Gabriel Fried has been poetry editor at Persea Books since 2001. Founded in 1975, Persea is based in New York City. It has remained independently owned and operated since its inception. Fried’s first collection of poems, Making the New Lamb Take, was named a Best Book of 2007 by Foreword magazine and the St. Louis Post-Dispatch. His second book, The Children are Reading is now available from Four Way Books. His poems have been published individually in the American Poetry Review, American Scholar, Gettysburg Review, Kenyon Review, Paris Review, and elsewhere.
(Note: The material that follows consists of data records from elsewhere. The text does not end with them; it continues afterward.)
Lemma switchSteps_calls (ws : Path.t) (config : settings) (now : string)
    (profileName : string) (profile : AIProfile) :
  callsIn (switchCalls ws now profile) (switchSteps ws config now profileName profile).
Proof.
  unfold switchSteps, backupStep, switchCalls.
  apply callsIn_bind.
  { destruct (backupBeforeSwitch config); [|constructor].
    eapply callsIn_mono; [|apply backupCurrentConfig_calls]. tauto. }
  intros _. apply callsIn_bind.
  { eapply callsIn_mono; [|apply removeExisting_calls]. tauto. }
  intros _. apply callsIn_bind.
  { eapply callsIn_mono; [|apply writeConfigs_calls].
    intros c Hc. right; right; left. by apply writeCalls_app_l. }
  intros _. apply callsIn_bind.
  { eapply callsIn_mono; [|apply writeSpecialized_calls].
    intros c Hc. right; right; left. by apply writeCalls_app_r. }
  intros _. destruct (showNotifications config); [|constructor].
  apply callsIn_await. cbn. tauto.
Qed.

(** For an inherited name the switch backs up and clears, and writes
    nothing. *)
Lemma switchStepsInherited_calls (ws : Path.t) (config : settings) (now : string) :
  callsIn (λ c, backupCalls ws now c ∨ clearCalls ws c) (switchStepsInherited ws config now).
Proof.
  unfold switchStepsInherited, backupStep. apply callsIn_bind.
  { destruct (backupBeforeSwitch config); [|constructor].
    eapply callsIn_mono; [|apply backupCurrentConfig_calls]. tauto. }
  intros _. apply callsIn_bind; [|intros _; constructor].
  eapply callsIn_mono; [|apply removeExisting_calls]. tauto.
Qed.

Lemma writesOf_targets (ws : Path.t) (profile : AIProfile) (t : Path.t) :
  t ∈ (writesOf ws profile).*1 →
  (∃ k, k ∈ (configs profile).*1 ∧ t = Path.join ws k) ∨ t ∈ reservedPaths ws.
Proof.
  unfold writesOf. rewrite fmap_app, elem_of_app. intros [Ht|Ht].
  - left. unfold configWrites in Ht. rewrite <- list_fmap_compose in Ht.
    apply list_elem_of_fmap in Ht as ([k c] & -> & Hin). exists k. split; [|done].
    apply list_elem_of_fmap. by exists (k, c).
  - right. apply specializedWrites_targets in Ht. unfold reservedPaths.
    rewrite !elem_of_cons. tauto.
Qed.

Lemma targets_below (ws : Path.t) (profile : AIProfile) (t : Path.t) :
  (∀ k, k ∈ (configs profile).*1 → ".." ∉ Path.split k) →
  t ∈ (writesOf ws profile).*1 → ws `prefix_of` t.
Proof.
  intros Hkeys [(k & Hk & ->)|Ht]%writesOf_targets.
  - apply resolve_stays_below. by apply Hkeys.
  - by apply reservedPaths_below.
Qed.

(** Every path a call of a switch acts on lies in the workspace, provided
    no declared file name has a [..] segment. *)
Lemma switchCalls_below (ws : Path.t) (now : string) (profile : AIProfile)
    (c : anyCall) (p : Path.t) :
  hasSlash now = false →
  (∀ k, k ∈ (configs profile).*1 → ".." ∉ Path.split k) →
  switchCalls ws now profile c →
  modifies c p ∨ creates c p →
  ∃ t, ws `prefix_of` t ∧ (t `prefix_of` p ∨ p `prefix_of` t).
Proof.
  intros Hnow Hkeys Hc Hp.
  assert (ws `prefix_of` backupDirOf ws) as Hdir.
  { rewrite backupDirOf_eq. by apply prefix_app_r. }
  assert (∀ f, f ∈ allPatterns → ws `prefix_of` Path.join (backupPathOf ws now) f) as Hdest.
  { intros f Hf. destruct (join_pattern (backupPathOf ws now) f Hf) as [-> _].
    apply prefix_app_r. etrans; [exact Hdir|by apply backupPathOf_in_backupDir]. }
  assert (∀ f, f ∈ allPatterns → ws `prefix_of` Path.join ws f) as Hsrc.
  { intros f Hf. destruct (join_pattern ws f Hf) as [-> _]. by apply prefix_app_r. }
  destruct c as [R c].
  destruct Hc as [Hc|[Hc|[Hc|Hc]]]; destruct c; cbn in *; try tauto.
  - destruct Hp as [[]|Hp]. destruct Hc as [->|(f & Hf & ->)].
    + exists (backupDirOf ws). auto.
    + exists (Path.join (backupPathOf ws now) f). split; [auto|]. right.
      etrans; [exact Hp|apply dirname_prefix].
  - destruct Hc as (f & Hf & _ & ->). exists (Path.join (backupPathOf ws now) f).
    split; [auto|]. tauto.
  - destruct Hc as (f & Hf & ->). exists (Path.join ws f). split; [auto|]. tauto.
  - destruct Hp as [[]|Hp]. destruct Hc as (t & Ht & ->). exists t.
    split; [by apply (targets_below ws profile)|]. right.
    etrans; [exact Hp|apply dirname_prefix].
  - exists p0. split; [by apply (targets_below ws profile)|].
    destruct Hp as [->| ->]; by left.
  - exists p0. split; [by apply (targets_below ws profile)|].
    destruct Hp as [->| ->]; by left.
Qed.
(** C4: the history only grows at its end.  Printing, reading a line and
    calling the agent leave it as it is; [messages.append] adds one
    message at the end; a pass through the loop leaves it as it is or adds
    one message at the end; and the history at any point of a session is a
    prefix of the history after any further lines: no entry is changed,
    removed or moved. *)
Theorem history_is_append_only agent lines st :
  (forall args, messages (print args st).2 = messages st) /\
  (forall prompt next, messages (input prompt next st).2 = messages st) /\
  messages (ainvoke agent st).2 = messages st /\
  (forall m, messages (messages_append m st).2 = messages st ++ [m]) /\
  (forall next,
     messages (loop_body agent next st).2 = messages st \/
     exists m, messages (loop_body agent next st).2 = messages st ++ [m]) /\
  messages st `prefix_of` messages (repl agent lines st).2.
Proof.
  repeat split.
  - by intros prompt [line|].
  - unfold ainvoke, external. by destruct (agent_ainvoke _ _ _).
  - intros [user_input|]; [|by left].
    destruct (decide (user_input ∈ EXIT_TOKENS)) as [Hin|Hin].
    + left. by rewrite loop_body_exit.
    + right. exists (user_message user_input).
      rewrite loop_body_turn by done. apply after_turn_messages.
  - destruct (repl_spec agent lines st) as (us & _ & -> & _). by exists us.
Qed.

(** Where a call of the agent can sit in the trace of a run: behind a
    startup that went through, in the events of the loop. *)
Lemma invoke_in_run lines w agent history r :
  EvInvoke agent history r ∈ trace (run lines w).2 ->
  exists tools us evs,
    trace (run lines w).2 = startup_events tools ++ evs ++ shutdown_events /\
    Forall (loop_event (create_react_agent model tools) [SYSTEM_PROMPT]) evs /\
    agent = create_react_agent model tools /\
    history = SYSTEM_PROMPT :: us /\ Forall is_user us.
Proof.
  intros Hin.
  destruct (run_shape lines w) as [(_ & Hfail & _)|(tools & _ & evs & Htr & Hevs & _)].
  - rewrite Forall_forall in Hfail. by apply Hfail in Hin.
  - rewrite Htr in Hin. apply elem_of_app in Hin as [Hin|Hin].
    { unfold startup_events in Hin. list_out Hin. }
    apply elem_of_app in Hin as [Hin|Hin]; [|unfold shutdown_events in Hin; list_out Hin].
    rewrite Forall_forall in Hevs. pose proof (Hevs _ Hin) as [-> (us & -> & Hus)].
    exists tools, us, evs. repeat split; try done. by apply Forall_forall.
Qed.
Lemma scan_frames_acc (frame_files : list string) (width : nat)
  (acc : list N) :
  exists width' more,
    fold_left (fun '(width, frame_indices) fp =>
                 match search_trailing_digits (stem fp) with
                 | Some (_, digits) =>
                   (Nat.max width (String.length digits),
                    frame_indices ++ [int_of_digits digits])
                 | None => (width, frame_indices)
                 end) frame_files (width, acc)
    = (width', acc ++ more).
Proof.
  revert width acc. induction frame_files as [|fp fps IH]; intros width acc.
  - exists width, []. rewrite app_nil_r. reflexivity.
  - cbn [fold_left].
    destruct (search_trailing_digits (stem fp)) as [[p ds]|].
    + destruct (IH (Nat.max width (String.length ds))
                  (acc ++ [int_of_digits ds])) as (w' & more & ->).
      exists w', (int_of_digits ds :: more).
      rewrite <- (assoc_L (++)). reflexivity.
    + apply IH.
Qed.

Lemma derive_frame_sequence_ok (d : string) (frame_files : list string) :
  first_frame_numbered (d, frame_files) ->
  exists pattern start_frame frame_count,
    derive_frame_sequence d frame_files
    = Returned (pattern, start_frame, frame_count).
Proof.
  intros (first & rest & prefix & digits & Hfiles & Hm). cbn in Hfiles.
  subst frame_files. unfold derive_frame_sequence. rewrite Hm.
  unfold scan_frames. cbn [fold_left]. rewrite Hm.
  destruct (scan_frames_acc rest
              (Nat.max (String.length digits) (String.length digits))
              ([] ++ [int_of_digits digits])) as (w' & more & ->).
  cbn [app]. eauto.
Qed.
Fried currently teaches in the graduate creative writing program at the University of Missouri and Sierra Nevada College.
Joan Houlihan is the author of six books of poetry, most recently, It Isn’t a Ghost if it Lives in Your Chest (2021). In addition to publishing in a wide array of leading journals, including Poetry, Boston Review, Harvard Review and Gulf Coast, she has served as critic and editor at a series of online magazines, most recently Contemporary Poetry Review. Her critical essays are archived online at bostoncomment.com. Her work has been anthologized in The Iowa Anthology of New American Poetries (University of Iowa Press) and The Book of Irish-American Poetry–Eighteenth Century to Present (University of Notre Dame Press). She has taught at Columbia University and Smith College and currently teaches in the Lesley University Low-Residency MFA Program and is Part-time Professor of Practice in Poetry at Clark University, both in Massachusetts. Houlihan is founder and director of the Colrain Poetry Manuscript Conference.
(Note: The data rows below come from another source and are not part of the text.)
(** [AIJobRecommendationView.post] *)
Definition post (req : request) (d : db) : result Response :=
  inputs <- request_inputs req d ;;
  let '(resume_text, limit) := inputs in
  let jobs_qs := active_jobs d limit in
  let jobs_payload := map job_payload jobs_qs in
  match jobs_payload with
  | [] =>
      Ok {| payload := Detail "No active jobs available.";
            status := HTTP_404_NOT_FOUND |}
  | _ :: _ =>
      res <- recommend_best_job resume_text jobs_payload ;;
      let best_id := best_job_id res in
      best_job <- (if py_truthy best_id
                   then pk <- pk_prep best_id ;; Ok (active_job_by_pk d pk)
                   else Ok None) ;;
      best_job <- match best_job with
                  | Some j => Ok j
                  | None => match jobs_qs with
                            | first :: _ => Ok first
                            | [] => Raise IndexError
                            end
                  end ;;
      Ok {| payload := Recommendation (score res) (reason res) best_job;
            status := HTTP_200_OK |}
  end.

End Recommendation.

(** ** views.py: the views that write to the store *)

(** A view runs against the store and leaves it as its writes made it,
    also when it ends in an exception. *)
Definition action (A : Type) : Type := db -> result A * db.

Definition ret {A : Type} (a : A) : action A := fun d => (Ok a, d).
Definition raise {A : Type} (e : exn) : action A := fun d => (Raise e, d).
Definition query {A : Type} (q : db -> A) : action A := fun d => (Ok (q d), d).
Definition write (w : db -> db) : action unit := fun d => (Ok tt, w d).
Definition lift {A : Type} (c : result A) : action A := fun d => (c, d).

Definition and_then {A B : Type} (c : action A) (k : A -> action B) : action B :=
  fun d =>
    match c d with
    | (Ok a, d') => k a d'
    | (Raise e, d') => (Raise e, d')
    end.

Notation "x <~ c ;; k" := (and_then c (fun x => k))
  (at level 61, c at next level, right associativity).

Definition set_seekers (rows : list JobSeeker.t) (d : db) : db :=
  {| users := users d; employers := employers d; seekers := rows;
     jobs := jobs d; applications := applications d;
     interviews := interviews d; appointments := appointments d;
     payments := payments d |}.

Definition set_applications (rows : list Application.t) (d : db) : db :=
  {| users := users d; employers := employers d; seekers := seekers d;
     jobs := jobs d; applications := rows;
     interviews := interviews d; appointments := appointments d;
     payments := payments d |}.

Definition set_interviews (rows : list Interview.t) (d : db) : db :=
  {| users := users d; employers := employers d; seekers := seekers d;
     jobs := jobs d; applications := applications d;
     interviews := rows; appointments := appointments d;
     payments := payments d |}.

Definition set_appointments (rows : list Appointment.t) (d : db) : db :=
  {| users := users d; employers := employers d; seekers := seekers d;
     jobs := jobs d; applications := applications d;
     interviews := interviews d; appointments := rows;
     payments := payments d |}.

Definition set_jobs (rows : list Job.t) (d : db) : db :=
  {| users := users d; employers := employers d; seekers := seekers d;
     jobs := rows; applications := applications d;
     interviews := interviews d; appointments := appointments d;
     payments := payments d |}.

Definition set_users (rows : list User.t) (d : db) : db :=
  {| users := rows; employers := employers d; seekers := seekers d;
     jobs := jobs d; applications := applications d;
     interviews := interviews d; appointments := appointments d;
     payments := payments d |}.

(** *** ApplicationListView *)

(** [serializer.validated_data] of an [ApplicationSerializer]: of the
    writable fields, [job] is required and [status] is optional. *)
Record application_data : Type := {
  vd_job : option Job.t;
  vd_status : option Application.Status
}.

(** [JobSeeker.objects.create(user=user)]; the anonymous user is no row
    of the user table. *)
Definition create_seeker (u : request_user) (now : datetime) : action JobSeeker.t :=
  match u with
  | Some account =>
      fun d =>
        let row := {| JobSeeker.id := next_id JobSeeker.id (seekers d);
                      JobSeeker.user := User.id account;
                      JobSeeker.resume_url := "";
                      JobSeeker.resume_text := "";
                      JobSeeker.created_at := now |} in
        (Ok row, set_seekers (seekers d ++ [row]) d)
  | None => raise ValueError
  end.

(** [Application.objects.filter(job=job, seeker=seeker).exists()] *)
Definition application_exists (job : Job.t) (seeker : JobSeeker.t) (d : db) : bool :=
  existsb (fun a => (Application.job a =? Job.id job)
                    && (Application.seeker a =? JobSeeker.id seeker))
          (applications d).

(** [serializer.save(job=job, seeker=seeker)]: the row gets the validated
    fields, and the model's defaults for the others. *)
Definition save_application (vd : application_data) (job : Job.t)
    (seeker : JobSeeker.t) (now : datetime) : action Application.t :=
  fun d =>
    let row := {| Application.id := next_id Application.id (applications d);
                  Application.job := Job.id job;
                  Application.seeker := JobSeeker.id seeker;
                  Application.status :=
                    match vd_status vd with
                    | Some s => s
                    | None => Application.PENDING
                    end;
                  Application.match_score := None;
                  Application.created_at := now |} in
    (Ok row, set_applications (applications d ++ [row]) d).

Definition is_role (u : request_user) (r : string) : bool :=
  match role_of u with
  | Some x => String.eqb x r
  | None => false
  end.

(** [ApplicationListView.perform_create] *)
Definition application_perform_create (u : request_user)
    (vd : application_data) (now : datetime) : action unit :=
  if negb (is_authenticated u) || negb (is_role u "seeker")
  then raise (PermissionDenied "Only job seekers can apply.")
  else
    profile <~ query (fun d => seeker_profile d u) ;;
    seeker <~ match profile with
              | None => create_seeker u now
              | Some s => ret s
              end ;;
    match vd_job vd with
    | None => raise (PermissionDenied "This job is not available.")
    | Some job =>
        if negb (Job.is_active job)
        then raise (PermissionDenied "This job is not available.")
        else
          exists_ <~ query (application_exists job seeker) ;;
          if (exists_ : bool)
          then raise (PermissionDenied "You have already applied to this job.")
          else
            _ <~ save_application vd job seeker now ;;
            ret tt
    end.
Rusty Morrison is an American poet and publisher. Her poetry book After Urgency won Tupelo’s Dorset Prize (2012). The Book of the Given is available from Noemi Press. the true keeps calm biding its story won Academy of American Poet’s James Laughlin Award, Northern California Book Award, Ahsahta’s Sawtooth Prize, the DiCastagnola Award from Poetry Society of America. Whethering won the Colorado Prize for Poetry. In 2001, Morrison and her husband, Ken Keegan, founded Omnidawn Publishing in Richmond, California, and continue to work as co-publishers.
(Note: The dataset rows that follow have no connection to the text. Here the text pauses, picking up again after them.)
(** What the scoring pass leaves in [(best_df, best_score)] for a list of
    tables that is not empty. *)
Lemma scoring_pass_spec (tables : list DataFrame) :
  tables ≠ [] →
  ∃ i t, tables !! i = Some t
    ∧ scoring_pass tables = (Some (strip_columns t), score (strip_columns t))
    ∧ (∀ j t', tables !! j = Some t' →
               (score (strip_columns t') <= score (strip_columns t))%Z)
    ∧ (∀ j t', j < i → tables !! j = Some t' →
               (score (strip_columns t') < score (strip_columns t))%Z).
Proof.
  induction tables as [|x tables IH] using rev_ind; [done|]. intros _.
  unfold scoring_pass. rewrite fold_left_app. simpl.
  fold (scoring_pass tables).
  destruct (decide (tables = [])) as [->|Hne].
  - simpl. unfold scoring_step. simpl.
    pose proof (score_nonneg (strip_columns x)) as Hx.
    destruct (Z.ltb_spec (-1) (score (strip_columns x))); [|lia].
    exists 0, x. repeat split; [|intros; lia].
    intros [|j] t' H'; simpl in H'; [|done]. injection H' as ->. lia.
  - destruct (IH Hne) as (i & t & Hi & -> & Hmax & Hfirst).
    unfold scoring_step. simpl.
    destruct (Z.ltb_spec (score (strip_columns t)) (score (strip_columns x))).
    + exists (length tables), x. split; [apply list_lookup_middle; done|].
      split; [done|]. split.
      * intros j t' [H'|[_ H']]%lookup_app_Some.
        -- specialize (Hmax _ _ H'). lia.
        -- destruct (j - length tables); simpl in H'; [|done].
           injection H' as ->. lia.
      * intros j t' Hj H'. rewrite lookup_app_l in H' by done.
        specialize (Hmax _ _ H'). lia.
    + exists i, t. split; [by apply lookup_app_l_Some|]. split; [done|]. split.
      * intros j t' [H'|[_ H']]%lookup_app_Some; [eauto|].
        destruct (j - length tables); simpl in H'; [|done].
        injection H' as ->. lia.
      * intros j t' Hj H'. apply Hfirst with j; [done|].
        apply lookup_lt_Some in Hi.
        rewrite lookup_app_l in H' by lia. done.
Qed.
Poet and translator Ellen Doré Watson is the former director of The Poetry Center at Smith College and is currently the Grace Hazard Conkling Writer-in-Residence at Smith. She also serves as poetry and translation editor of The Massachusetts Review. Her fifth full-length collection, pray me stay eager, is available from Alice James Books. Earlier books include Dogged Hearts (Tupelo Press, 2010), This Sharpening (also from Tupelo), and two from Alice James, We Live in Bodies and Ladder Music, winner of the New England/New York award. Her poems have appeared in The American Poetry Review, Tin House, Orion, and The New Yorker. Among her honors are a Rona Jaffe Writers Award, fellowships to the MacDowell Colony and to Yaddo, and a National Endowment for the Arts Translation Fellowship. Her best-known works of translation are The Alphabet in the Park and Ex-Voto, both by Brazilian Adélia Prado. Watson also teaches in the Drew University Low-Residency MFA in Poetry and Poetry in Translation and has for many years led a generative writing group in Northampton, MA.
How to Apply
Before you apply, please visit our Conference Criteria page to make certain this conference is right for you. Once you understand the nature and goals of the conference, please submit an application.
Conference Fee
Following successful application, the registration fee is $1,000.00.